Task to carry out:
Filter the records for "assert" and keep each line that has it.

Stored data
....................

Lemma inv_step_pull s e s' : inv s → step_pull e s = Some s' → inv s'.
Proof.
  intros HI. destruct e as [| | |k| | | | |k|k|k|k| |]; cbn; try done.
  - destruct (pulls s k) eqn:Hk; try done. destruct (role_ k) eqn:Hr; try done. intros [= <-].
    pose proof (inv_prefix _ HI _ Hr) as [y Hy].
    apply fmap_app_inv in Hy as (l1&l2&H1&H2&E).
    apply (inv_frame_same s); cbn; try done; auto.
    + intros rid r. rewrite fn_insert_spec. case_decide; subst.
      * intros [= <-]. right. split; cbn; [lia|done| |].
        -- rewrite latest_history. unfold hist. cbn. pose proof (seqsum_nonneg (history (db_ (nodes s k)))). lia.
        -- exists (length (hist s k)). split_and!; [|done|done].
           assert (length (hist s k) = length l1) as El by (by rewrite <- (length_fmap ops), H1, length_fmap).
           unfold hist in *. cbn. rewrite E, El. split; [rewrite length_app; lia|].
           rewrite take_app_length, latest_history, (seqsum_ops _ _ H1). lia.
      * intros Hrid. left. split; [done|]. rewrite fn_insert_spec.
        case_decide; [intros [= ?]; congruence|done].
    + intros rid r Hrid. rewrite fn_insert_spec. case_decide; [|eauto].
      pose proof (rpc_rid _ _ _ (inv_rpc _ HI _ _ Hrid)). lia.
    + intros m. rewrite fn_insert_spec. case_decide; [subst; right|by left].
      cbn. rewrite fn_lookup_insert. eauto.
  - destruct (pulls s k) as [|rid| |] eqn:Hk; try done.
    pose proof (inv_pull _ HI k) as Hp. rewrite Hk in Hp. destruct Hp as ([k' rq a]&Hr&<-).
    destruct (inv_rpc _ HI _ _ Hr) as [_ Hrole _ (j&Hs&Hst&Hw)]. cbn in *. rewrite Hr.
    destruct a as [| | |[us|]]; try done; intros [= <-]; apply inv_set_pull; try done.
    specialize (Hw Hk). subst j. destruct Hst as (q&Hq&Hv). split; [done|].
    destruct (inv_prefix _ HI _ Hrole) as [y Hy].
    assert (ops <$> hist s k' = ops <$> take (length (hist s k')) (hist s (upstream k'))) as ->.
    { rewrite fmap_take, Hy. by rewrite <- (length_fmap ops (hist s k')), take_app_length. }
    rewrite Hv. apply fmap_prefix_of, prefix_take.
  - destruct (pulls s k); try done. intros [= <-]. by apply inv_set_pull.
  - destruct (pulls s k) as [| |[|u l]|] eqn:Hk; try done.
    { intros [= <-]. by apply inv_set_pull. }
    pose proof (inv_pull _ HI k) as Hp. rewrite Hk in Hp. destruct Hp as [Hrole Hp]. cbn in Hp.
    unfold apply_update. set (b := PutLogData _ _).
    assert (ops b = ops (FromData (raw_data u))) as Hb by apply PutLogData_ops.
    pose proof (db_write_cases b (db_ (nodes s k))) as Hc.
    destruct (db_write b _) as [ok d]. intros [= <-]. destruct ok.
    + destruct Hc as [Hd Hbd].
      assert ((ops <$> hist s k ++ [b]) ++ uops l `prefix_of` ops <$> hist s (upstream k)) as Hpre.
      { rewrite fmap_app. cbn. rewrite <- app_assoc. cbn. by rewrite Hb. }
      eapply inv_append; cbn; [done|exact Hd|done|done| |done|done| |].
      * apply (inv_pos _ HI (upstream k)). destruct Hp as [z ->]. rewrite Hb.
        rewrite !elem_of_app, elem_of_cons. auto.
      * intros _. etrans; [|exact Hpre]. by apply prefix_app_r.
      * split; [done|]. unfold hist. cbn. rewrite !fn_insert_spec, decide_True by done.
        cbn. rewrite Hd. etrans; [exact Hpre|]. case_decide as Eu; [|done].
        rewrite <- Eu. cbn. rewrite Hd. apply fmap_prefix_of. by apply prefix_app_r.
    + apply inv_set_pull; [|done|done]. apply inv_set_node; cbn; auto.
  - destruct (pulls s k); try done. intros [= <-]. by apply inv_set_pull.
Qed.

....................

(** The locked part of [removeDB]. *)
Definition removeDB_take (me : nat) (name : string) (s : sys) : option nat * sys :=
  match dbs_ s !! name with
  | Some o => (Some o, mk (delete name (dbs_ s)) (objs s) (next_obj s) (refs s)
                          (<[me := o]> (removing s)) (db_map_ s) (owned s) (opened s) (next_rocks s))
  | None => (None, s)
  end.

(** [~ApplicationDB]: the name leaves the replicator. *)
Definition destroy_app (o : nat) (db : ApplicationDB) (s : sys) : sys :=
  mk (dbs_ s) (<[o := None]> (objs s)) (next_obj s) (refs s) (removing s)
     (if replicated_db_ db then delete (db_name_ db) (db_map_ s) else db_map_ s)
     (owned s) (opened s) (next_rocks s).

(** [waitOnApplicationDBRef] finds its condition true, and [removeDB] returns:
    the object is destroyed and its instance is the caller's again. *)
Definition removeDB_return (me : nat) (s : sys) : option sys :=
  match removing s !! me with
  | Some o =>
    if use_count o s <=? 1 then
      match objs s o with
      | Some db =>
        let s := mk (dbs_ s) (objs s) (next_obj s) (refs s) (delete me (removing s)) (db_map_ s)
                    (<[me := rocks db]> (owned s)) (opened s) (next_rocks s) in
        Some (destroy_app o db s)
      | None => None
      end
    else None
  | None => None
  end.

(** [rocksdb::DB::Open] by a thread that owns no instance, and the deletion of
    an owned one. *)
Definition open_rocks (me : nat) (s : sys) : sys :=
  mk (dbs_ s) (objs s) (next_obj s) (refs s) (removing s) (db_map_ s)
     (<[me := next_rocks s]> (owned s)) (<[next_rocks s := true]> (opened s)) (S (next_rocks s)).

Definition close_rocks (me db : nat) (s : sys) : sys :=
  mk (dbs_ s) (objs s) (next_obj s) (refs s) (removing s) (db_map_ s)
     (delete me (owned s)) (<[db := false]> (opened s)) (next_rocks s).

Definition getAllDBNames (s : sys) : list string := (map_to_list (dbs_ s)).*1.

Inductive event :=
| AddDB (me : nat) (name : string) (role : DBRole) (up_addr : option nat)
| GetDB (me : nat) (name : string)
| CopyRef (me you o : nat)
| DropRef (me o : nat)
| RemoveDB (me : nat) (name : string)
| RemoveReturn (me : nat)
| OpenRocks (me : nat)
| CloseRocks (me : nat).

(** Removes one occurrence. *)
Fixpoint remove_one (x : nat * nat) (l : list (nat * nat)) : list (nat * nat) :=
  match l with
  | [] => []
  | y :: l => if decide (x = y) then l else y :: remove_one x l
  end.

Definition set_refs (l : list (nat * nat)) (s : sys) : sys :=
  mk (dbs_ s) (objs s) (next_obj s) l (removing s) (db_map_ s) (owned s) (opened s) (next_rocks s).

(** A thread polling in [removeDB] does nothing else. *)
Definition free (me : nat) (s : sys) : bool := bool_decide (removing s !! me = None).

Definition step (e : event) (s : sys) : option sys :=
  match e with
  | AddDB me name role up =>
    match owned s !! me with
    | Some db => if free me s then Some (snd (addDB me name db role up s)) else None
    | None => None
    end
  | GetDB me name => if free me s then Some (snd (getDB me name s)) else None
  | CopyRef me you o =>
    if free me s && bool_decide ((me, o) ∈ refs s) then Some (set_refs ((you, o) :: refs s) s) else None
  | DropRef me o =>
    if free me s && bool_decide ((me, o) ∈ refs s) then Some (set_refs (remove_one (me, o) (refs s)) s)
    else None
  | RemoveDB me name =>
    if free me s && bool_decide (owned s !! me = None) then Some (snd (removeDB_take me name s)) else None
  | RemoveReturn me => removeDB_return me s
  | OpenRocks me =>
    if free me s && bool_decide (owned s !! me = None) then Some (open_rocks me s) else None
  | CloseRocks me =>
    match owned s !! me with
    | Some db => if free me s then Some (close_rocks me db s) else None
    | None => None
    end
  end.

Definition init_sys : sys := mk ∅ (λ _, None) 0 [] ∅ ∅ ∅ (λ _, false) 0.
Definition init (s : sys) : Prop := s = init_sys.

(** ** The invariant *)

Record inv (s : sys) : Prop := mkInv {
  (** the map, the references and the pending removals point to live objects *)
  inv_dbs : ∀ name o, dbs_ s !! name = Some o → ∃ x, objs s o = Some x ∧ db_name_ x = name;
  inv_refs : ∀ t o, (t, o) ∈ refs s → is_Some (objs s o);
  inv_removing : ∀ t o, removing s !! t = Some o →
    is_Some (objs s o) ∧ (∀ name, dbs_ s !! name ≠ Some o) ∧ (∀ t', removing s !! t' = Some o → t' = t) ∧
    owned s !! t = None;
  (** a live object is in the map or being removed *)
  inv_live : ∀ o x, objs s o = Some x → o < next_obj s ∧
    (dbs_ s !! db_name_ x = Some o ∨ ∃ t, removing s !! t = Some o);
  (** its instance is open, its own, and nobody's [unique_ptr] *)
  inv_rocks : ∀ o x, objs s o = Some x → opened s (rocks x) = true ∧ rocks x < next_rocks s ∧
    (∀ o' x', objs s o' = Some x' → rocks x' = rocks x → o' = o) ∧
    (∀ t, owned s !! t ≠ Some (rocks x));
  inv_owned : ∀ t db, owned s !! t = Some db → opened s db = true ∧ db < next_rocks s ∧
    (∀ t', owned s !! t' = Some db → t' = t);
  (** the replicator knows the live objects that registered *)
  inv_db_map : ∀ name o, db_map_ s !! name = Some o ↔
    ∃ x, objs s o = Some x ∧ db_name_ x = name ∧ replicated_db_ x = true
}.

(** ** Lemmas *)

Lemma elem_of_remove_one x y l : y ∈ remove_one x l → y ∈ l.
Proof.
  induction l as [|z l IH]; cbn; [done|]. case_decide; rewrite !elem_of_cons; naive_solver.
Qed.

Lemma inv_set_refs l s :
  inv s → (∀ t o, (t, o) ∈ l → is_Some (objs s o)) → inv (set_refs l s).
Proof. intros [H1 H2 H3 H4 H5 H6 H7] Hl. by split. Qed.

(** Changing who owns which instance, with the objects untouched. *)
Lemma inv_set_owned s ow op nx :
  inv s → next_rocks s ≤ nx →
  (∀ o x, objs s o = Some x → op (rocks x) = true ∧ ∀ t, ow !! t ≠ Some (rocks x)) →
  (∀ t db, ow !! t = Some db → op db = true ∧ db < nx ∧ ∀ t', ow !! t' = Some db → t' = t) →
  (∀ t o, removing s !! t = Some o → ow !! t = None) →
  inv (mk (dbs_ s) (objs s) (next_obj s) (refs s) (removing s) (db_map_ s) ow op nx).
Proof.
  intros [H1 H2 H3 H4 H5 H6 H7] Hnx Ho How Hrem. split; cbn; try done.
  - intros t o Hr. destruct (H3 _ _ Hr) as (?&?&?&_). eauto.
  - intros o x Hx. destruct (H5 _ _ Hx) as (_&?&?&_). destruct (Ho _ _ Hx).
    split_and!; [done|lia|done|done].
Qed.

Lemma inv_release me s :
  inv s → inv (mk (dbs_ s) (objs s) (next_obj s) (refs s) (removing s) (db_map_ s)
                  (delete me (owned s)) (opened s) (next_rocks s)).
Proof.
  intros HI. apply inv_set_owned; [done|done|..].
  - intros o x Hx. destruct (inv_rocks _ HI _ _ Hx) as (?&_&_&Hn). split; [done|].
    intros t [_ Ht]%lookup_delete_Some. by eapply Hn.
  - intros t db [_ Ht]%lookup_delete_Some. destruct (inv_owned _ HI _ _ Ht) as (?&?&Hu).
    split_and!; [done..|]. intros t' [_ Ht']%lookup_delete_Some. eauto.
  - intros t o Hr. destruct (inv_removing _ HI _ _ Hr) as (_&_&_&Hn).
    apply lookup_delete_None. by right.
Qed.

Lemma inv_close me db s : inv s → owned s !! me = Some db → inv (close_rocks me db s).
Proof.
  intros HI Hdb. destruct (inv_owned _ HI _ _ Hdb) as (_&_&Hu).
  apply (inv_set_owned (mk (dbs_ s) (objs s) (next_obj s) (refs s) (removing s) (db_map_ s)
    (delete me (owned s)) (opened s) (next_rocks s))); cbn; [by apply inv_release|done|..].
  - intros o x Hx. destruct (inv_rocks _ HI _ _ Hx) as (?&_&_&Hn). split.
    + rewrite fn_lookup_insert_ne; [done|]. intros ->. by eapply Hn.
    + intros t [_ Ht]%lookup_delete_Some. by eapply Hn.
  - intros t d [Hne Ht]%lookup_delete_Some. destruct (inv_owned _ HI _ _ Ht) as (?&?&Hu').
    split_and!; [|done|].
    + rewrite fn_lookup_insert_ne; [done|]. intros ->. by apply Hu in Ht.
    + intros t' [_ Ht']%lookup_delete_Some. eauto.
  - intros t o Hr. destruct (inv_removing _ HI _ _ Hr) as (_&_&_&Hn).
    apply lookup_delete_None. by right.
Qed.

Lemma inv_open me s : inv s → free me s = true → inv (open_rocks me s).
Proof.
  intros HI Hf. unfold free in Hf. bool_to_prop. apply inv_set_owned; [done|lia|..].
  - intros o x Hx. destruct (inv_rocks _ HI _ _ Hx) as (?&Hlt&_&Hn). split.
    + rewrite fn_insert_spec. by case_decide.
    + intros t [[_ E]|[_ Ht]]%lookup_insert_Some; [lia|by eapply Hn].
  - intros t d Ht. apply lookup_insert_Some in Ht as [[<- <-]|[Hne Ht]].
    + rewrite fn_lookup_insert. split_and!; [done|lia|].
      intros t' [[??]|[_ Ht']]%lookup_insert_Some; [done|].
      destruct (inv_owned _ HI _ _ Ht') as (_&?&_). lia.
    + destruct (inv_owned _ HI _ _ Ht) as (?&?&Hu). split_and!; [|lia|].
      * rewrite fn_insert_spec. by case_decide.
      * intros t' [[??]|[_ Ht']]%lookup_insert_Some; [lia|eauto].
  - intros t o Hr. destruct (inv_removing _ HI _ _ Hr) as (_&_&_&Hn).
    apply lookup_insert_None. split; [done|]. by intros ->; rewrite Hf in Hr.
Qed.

....................

Written solution:
           assert (length (hist s k) = length l1) as El by (by rewrite <- (length_fmap ops), H1, length_fmap).
    assert (ops <$> hist s k' = ops <$> take (length (hist s k')) (hist s (upstream k'))) as ->.
    assert (ops b = ops (FromData (raw_data u))) as Hb by apply PutLogData_ops.
      assert ((ops <$> hist s k ++ [b]) ++ uops l `prefix_of` ops <$> hist s (upstream k)) as Hpre.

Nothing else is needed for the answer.